Rupper l’aste su gli elmi, e volar mille
320 Tronconi e schegge, e lucide faville.
XLI.
Sol de’ colpi il rimbombo intorno mosse
L’immobil terra, e risonarne i monti;
Ma l’impeto, e ‘l furor delle percosse
324 Nulla piegò delle superbe fronti.
L’uno e l’altro cavallo in guisa urtosse,
Che non fur poi, cadendo, a sorger pronti.
Tratte le spade, i gran mastri di guerra
328 Lasciar le staffe, e i piè fermaro in terra.
Tratte le spade, i gran mastri di guerra
Lasciar le staffe, e i piè fermaro in terra.
XLII.
Cautamente ciascuno ai colpi move
La destra, ai guardi l’occhio, ai passi il piede:
Si reca in atti varj, e’n guardie nove.
332 Or gira intorno, or cresce innanzi, or cede:
Or quì ferire accenna, e poscia altrove,
Dove non minacciò, ferir si vede:
Or di se discoprire alcuna parte,
336 E tentar di schernir l’arte con l’arte.
XLIII.
Della spada Tancredi, e dello scudo
Mal guardato al Pagan dimostra il fianco.

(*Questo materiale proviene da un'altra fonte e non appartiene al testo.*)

(** Where the loop of [Start] is: before reading the keys, or in its select. *)
Inductive starter := NotStarted | Loading | Selecting (itemKeys : list string) | StartReturned.
(** Where [Transfer] is: at [GetZones], with domains left, or with locations of a
    domain left. *)
Inductive transferrer :=
| NoTransfer | Top | Domains (l : list string)
| Subdomains (domain domainId : string) (subs domains : list string) | TransferReturned.
(** Where the caller of [ShutDown] is. *)
Inductive closer := NotCalled | StoppingPool | Waiting | ShutReturned.

Record Service := {
  dispatcher : Pool; start_at : starter; transfer_at : transferrer; shut_at : closer;
  h_quit : bool;   (* quit is closed *)
  quitWG : nat;
  data : DHS; stat : SHS;
}.

(** [NewHealthcheck] with [Enable] set: without it no operation does anything. *)
Definition NewHealthcheck (redisData : DHS) (redisStat : SHS) : Service := {|
  dispatcher := Nat.iter workers WorkerPool.AddWorker WorkerPool.NewDispatcher;
  start_at := NotStarted; transfer_at := NoTransfer; shut_at := NotCalled; h_quit := false;
  quitWG := 0; data := redisData; stat := redisStat |}.

(** Assignments. *)
Definition set_pool (p : Pool) (s : Service) : Service := {|
  dispatcher := p; start_at := start_at s; transfer_at := transfer_at s; shut_at := shut_at s;
  h_quit := h_quit s; quitWG := quitWG s; data := data s; stat := stat s |}.
Definition set_start (a : starter) (s : Service) : Service := {|
  dispatcher := dispatcher s; start_at := a; transfer_at := transfer_at s; shut_at := shut_at s;
  h_quit := h_quit s; quitWG := quitWG s; data := data s; stat := stat s |}.
Definition set_transfer (a : transferrer) (s : Service) : Service := {|
  dispatcher := dispatcher s; start_at := start_at s; transfer_at := a; shut_at := shut_at s;
  h_quit := h_quit s; quitWG := quitWG s; data := data s; stat := stat s |}.
Definition set_shut (a : closer) (q : bool) (wg : nat) (s : Service) : Service := {|
  dispatcher := dispatcher s; start_at := start_at s; transfer_at := transfer_at s; shut_at := a;
  h_quit := q; quitWG := wg; data := data s; stat := stat s |}.
Definition set_handlers (d : DHS) (st : SHS) (s : Service) : Service := {|
  dispatcher := dispatcher s; start_at := start_at s; transfer_at := transfer_at s; shut_at := shut_at s;
  h_quit := h_quit s; quitWG := quitWG s; data := d; stat := st |}.

(** [h.dispatcher.Queue(item)] for each. *)
Definition queue_all (items : list HealthCheckItem) (p : Pool) : Pool :=
  foldl (λ p i, WorkerPool.Queue i p) p items.

(** The beginning of [Start], up to its loop. *)
Definition call_Start (s : Service) : Service :=
  set_start Loading (set_transfer Top (set_pool (WorkerPool.Run (dispatcher s)) s)).

Inductive step (s : Service) : Service → Prop :=
| pool_goes_on p : (* an operation of the pool that ends no handler *)
    pool_step (dispatcher s) p → WorkerPool.handled p = WorkerPool.handled (dispatcher s) →
    step s (set_pool p s)
| handler_returns p item w net now st : (* HandleHealthCheck ran, without a panic *)
    pool_step (dispatcher s) p → WorkerPool.handled p = WorkerPool.handled (dispatcher s) ++ [(item, w)] →
    handle net now item (stat s) = (Some (), st) →
    step s (set_handlers (data s) st (set_pool p s))
| load_keys r st : (* itemKeys, err := h.redisStat.GetActiveHealthcheckItems() *)
    start_at s = Loading → GetActiveHealthcheckItems (stat s) = (r, st) →
    step s (set_start (Selecting (from_ok [] r)) (set_handlers (data s) st s))
| tick keys since items st : (* case <-ticker.C *)
    start_at s = Selecting keys → due_items Unmarshal_item checkInterval since keys (stat s) = (items, st) →
    step s (set_start Loading (set_pool (queue_all items (dispatcher s)) (set_handlers (data s) st s)))
| start_quits keys : (* case <-h.quit *)
    start_at s = Selecting keys → h_quit s = true →
    step s (set_start StartReturned (set_shut (shut_at s) (h_quit s) (pred (quitWG s)) s))
| get_zones l d :
    transfer_at s = Top → GetZones (data s) = (l, d) →
    step s (set_transfer (Domains l) (set_handlers d (stat s) s))
| no_domains :
    transfer_at s = Domains [] → step s (set_transfer Top s)
| next_domain domain l id subs d1 d2 :
    transfer_at s = Domains (domain :: l) → domain_id domain (data s) = (Some id, d1) →
    zone_locations domain d1 = (Some subs, d2) →
    step s (set_transfer (Subdomains domain id subs l) (set_handlers d2 (stat s) s))
| no_subdomains domain id l :
    transfer_at s = Subdomains domain id [] l → step s (set_transfer (Domains l) s)
| next_subdomain domain id sub subs l d st : (* case <-limiter *)
    transfer_at s = Subdomains domain id (sub :: subs) l →
    transfer_one domain id sub (data s, stat s) = ((), (d, st)) →
    step s (set_transfer (Subdomains domain id subs l) (set_handlers d st s))
| transfer_quits domain id sub subs l : (* case <-h.quit *)
    transfer_at s = Subdomains domain id (sub :: subs) l → h_quit s = true →
    step s (set_transfer TransferReturned (set_shut (shut_at s) (h_quit s) (pred (quitWG s)) s))
| call_ShutDown p : (* h.dispatcher.Stop() *)
    shut_at s = NotCalled → WorkerPool.Stop (dispatcher s) = Some p →
    step s (set_shut StoppingPool (h_quit s) (quitWG s) (set_pool p s))
| close_quit :
    shut_at s = StoppingPool → WorkerPool.ctl (dispatcher s) = WorkerPool.Ended →
    step s (set_shut Waiting true (quitWG s + 2) s)
| shutdown_returns :
    shut_at s = Waiting → quitWG s = 0%nat → step s (set_shut ShutReturned (h_quit s) 0 s).

(** The runs of a service; [calls_start] is whether the program calls [Start], which
    [cmd/healthchecker] does not. *)
Definition launch (calls_start : bool) (d : DHS) (st : SHS) : Service :=
  let h := NewHealthcheck d st in if calls_start then call_Start h else h.
Definition runs (calls_start : bool) (d : DHS) (st : SHS) (s : Service) : Prop :=
  rtc step (launch calls_start d st) s.

(** ** Theorems *)
Section one_run.
Variables (d0 : DHS) (st0 : SHS).

Lemma queue_all_quit items (p : Pool) : WorkerPool.quit (queue_all items p) = WorkerPool.quit p.
Proof. revert p. induction items as [|i items IH]; intros p; [done|]. apply (IH (WorkerPool.Queue i p)). Qed.
Lemma queue_all_ctl items (p : Pool) : WorkerPool.ctl (queue_all items p) = WorkerPool.ctl p.
Proof. revert p. induction items as [|i items IH]; intros p; [done|]. apply (IH (WorkerPool.Queue i p)). Qed.

(** *** A service that is never started *)
Definition asleep (s : Service) : Prop :=
  WorkerPool.unstarted (dispatcher s) ∧ start_at s = NotStarted ∧ transfer_at s = NoTransfer
  ∧ (shut_at s = NotCalled ∨ shut_at s = StoppingPool) ∧ data s = d0 ∧ stat s = st0.
Lemma asleep_step s s' : asleep s → step s s' → asleep s'.
Proof.
  intros (Hp & Hs & Ht & Hc & Hd & Hst) Hnext.
  assert (Hun : ∀ p, pool_step (dispatcher s) p → WorkerPool.unstarted p)
    by (intros p; by apply WorkerPool.unstarted_step).
  destruct Hnext as [p Hstep _|p i w net now st Hstep Hh|r st E|keys since items st E|keys E|l d E|E
    |dom l id subs d1 d2 E|dom id l E|dom id sub subs l d st E|dom id sub subs l E|p E Hstop|E He|E];
    try congruence.
  - split; [by eapply Hun|done].
  - specialize (Hun _ Hstep). destruct Hp as (_ & _ & _ & _ & Hh0), Hun as (_ & _ & _ & _ & Hh1).
    rewrite Hh0, Hh1 in Hh. by destruct i, w.
  - split_and!; try done; cbn; [by eapply WorkerPool.unstarted_Stop|by right].
  - destruct Hp as (Hctl & _). congruence.
  - destruct Hc; congruence.
Qed.

(** The health checker as it is: [main] makes the service and never calls [Start].
    No check is ever made, redis is never touched, and once [SIGINT] or [SIGHUP]
    makes it shut down the service, it waits for ever. *)
Theorem never_started s :
  runs false d0 st0 s →
  WorkerPool.handled (dispatcher s) = [] ∧ data s = d0 ∧ stat s = st0 ∧ shut_at s ≠ ShutReturned.
Proof.
  intros Hr. assert (asleep s) as (Hp & _ & _ & Hc & Hd & Hst).
  { unfold runs in Hr. remember (launch false d0 st0) as s0 eqn:E0.
    assert (asleep s0) as H0 by (subst; split_and!; try done; [apply WorkerPool.unstarted_created|by left]).
    clear E0. induction Hr; [done|]. eauto using asleep_step. }
  destruct Hp as (_ & _ & _ & _ & Hh). split_and!; [done..|]. by destruct Hc as [->| ->].
Qed.

(** *** A service that was started *)
Definition runs_pool (p : Pool) : Prop :=
  WorkerPool.runs_to (Z.to_nat (hl_MaxPendingRequests config)) workers workers p.
Definition count (b : bool) : nat := if b then 1 else 0.
Definition start_live (s : Service) : bool := match start_at s with StartReturned => false | _ => true end.
Definition transfer_live (s : Service) : bool :=
  match transfer_at s with TransferReturned => false | _ => true end.
Record awake (s : Service) : Prop := {
  awake_pool : runs_pool (dispatcher s);
  awake_start : start_at s ≠ NotStarted;
  awake_stop : WorkerPool.quit (dispatcher s) = match shut_at s with NotCalled => false | _ => true end;
  awake_quit :
    match shut_at s with
    | NotCalled | StoppingPool => h_quit s = false ∧ quitWG s = 0%nat
                                  ∧ start_live s = true ∧ transfer_live s = true
    | Waiting => h_quit s = true ∧ quitWG s = (count (start_live s) + count (transfer_live s))%nat
    | ShutReturned => start_live s = false ∧ transfer_live s = false
    end }.

Lemma queue_all_runs items p : runs_pool p → runs_pool (queue_all items p).
Proof. revert p. induction items as [|i items IH]; intros p Hp; [done|]. by apply IH, WorkerPool.run_Queue. Qed.

Lemma awake_launch : awake (launch true d0 st0).
Proof.
  split; [apply WorkerPool.run_start|done| |done].
  change (WorkerPool.quit (Nat.iter workers (WorkerPool.AddWorker (Job:=HealthCheckItem)) WorkerPool.NewDispatcher) = false).
  by rewrite WorkerPool.workers_created.
Qed.
Lemma awake_step s s' : awake s → step s s' → awake s'.
Proof.
  intros [Hp Hs Hq Hc] Hnext. pose proof (WorkerPool.step_constant (Job:=HealthCheckItem)) as Hconst.
  destruct Hnext as [p Hstep _|p i w net now st Hstep Hh|r st E|keys since items st E|keys E Eq|l d E|E
    |dom l id subs d1 d2 E|dom id l E|dom id sub subs l d st E|dom id sub subs l E Eq|p E Hstop|E He|E Ew].
  all: unfold start_live, transfer_live in *; split; cbn in *; try done.
  all: try (by eapply WorkerPool.run_step).
  all: try (by erewrite (proj2 (Hconst _ _ _ _ Hstep))).
  all: try (rewrite E in Hc; cbn in Hc).
  all: try done.
  - by apply queue_all_runs.
  - by rewrite queue_all_quit.
  - destruct (shut_at s); [destruct Hc as [Hf _]; congruence..| |].
    + destruct Hc as [? ->]. split; [done|]. unfold start_live, transfer_live. cbn. by destruct (transfer_at s).
    + by destruct Hc.
  - destruct (shut_at s); [destruct Hc as [Hf _]; congruence..| |].
    + destruct Hc as [? ->]. split; [done|]. unfold start_live, transfer_live. cbn. by destruct (start_at s).
    + by destruct Hc.
  - by eapply WorkerPool.run_Stop.
  - unfold WorkerPool.Stop in Hstop. case_match; [done|]. by injection Hstop as <-.
  - by rewrite E in Hq.
  - split; [done|]. destruct Hc as (_ & -> & Hsl & Htl). unfold start_live, transfer_live. cbn. by rewrite Hsl, Htl.
  - by rewrite E in Hq.
  - destruct Hc as [_ Hc]. rewrite Ew in Hc. unfold start_live, transfer_live. cbn.
    by destruct (start_at s), (transfer_at s).
Qed.
Lemma runs_awake s : runs true d0 st0 s → awake s.
Proof.
  unfold runs. pose proof awake_launch as H0. remember (launch true d0 st0) as s0 eqn:E0. clear E0.
  induction 1; [done|]. eauto using awake_step.
Qed.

Corre egli per ferirlo, e intanto nudo
340 Di riparo si lascia il lato manco.
Tancredi con un colpo il ferro crudo
Del nemico ribatte, e lui fere anco:
Nè poi, ciò fatto, in ritirarsi tarda,
344 Ma si raccoglie, e si ristringe in guarda.
XLIV.
Il fero Argante, che se stesso mira
Del proprio sangue suo macchiato e molle,
Con insolito orror freme, e sospira,
348 Di cruccio e di dolor, turbato e folle:
E portato dall’impeto e dall’ira,
Con la voce la spada insieme estolle:
E torna per ferire, ed è di punta
352 Piagato, ov’è la spalla al braccio giunta.
XLV.
Qual nelle alpestri selve orsa, che senta
Duro spiedo nel fianco, in rabbia monta:
E contra l’arme se medesma avventa,
356 E i periglj, e la morte audace affronta;
Tale il Circasso indomito diventa,
Giunta or piaga alla piaga, ed onta all’onta:
E la vendetta far tanto desia,
360 Che sprezza i rischj, e le difese oblia.
XLVI.
E congiungendo a temerario ardire
Estrema forza, e infaticabil lena,
Vien che sì impetuoso il ferro gire,
364 Che ne trema la terra, e ‘l ciel balena:
Nè tempo ha l’altro ond’un sol colpo tire,
Onde si copra, onde respiri appena:
Nè schermo v’è ch’assicurare il possa
368 Dalla fretta d’Argante e dalla possa.
XLVII.
Tancredi, in se raccolto, attende invano
Che de’ gran colpi la tempesta passi.
Or v’oppon le difese, ed or lontano
372 Sen va co’ giri, e co’ maestri passi.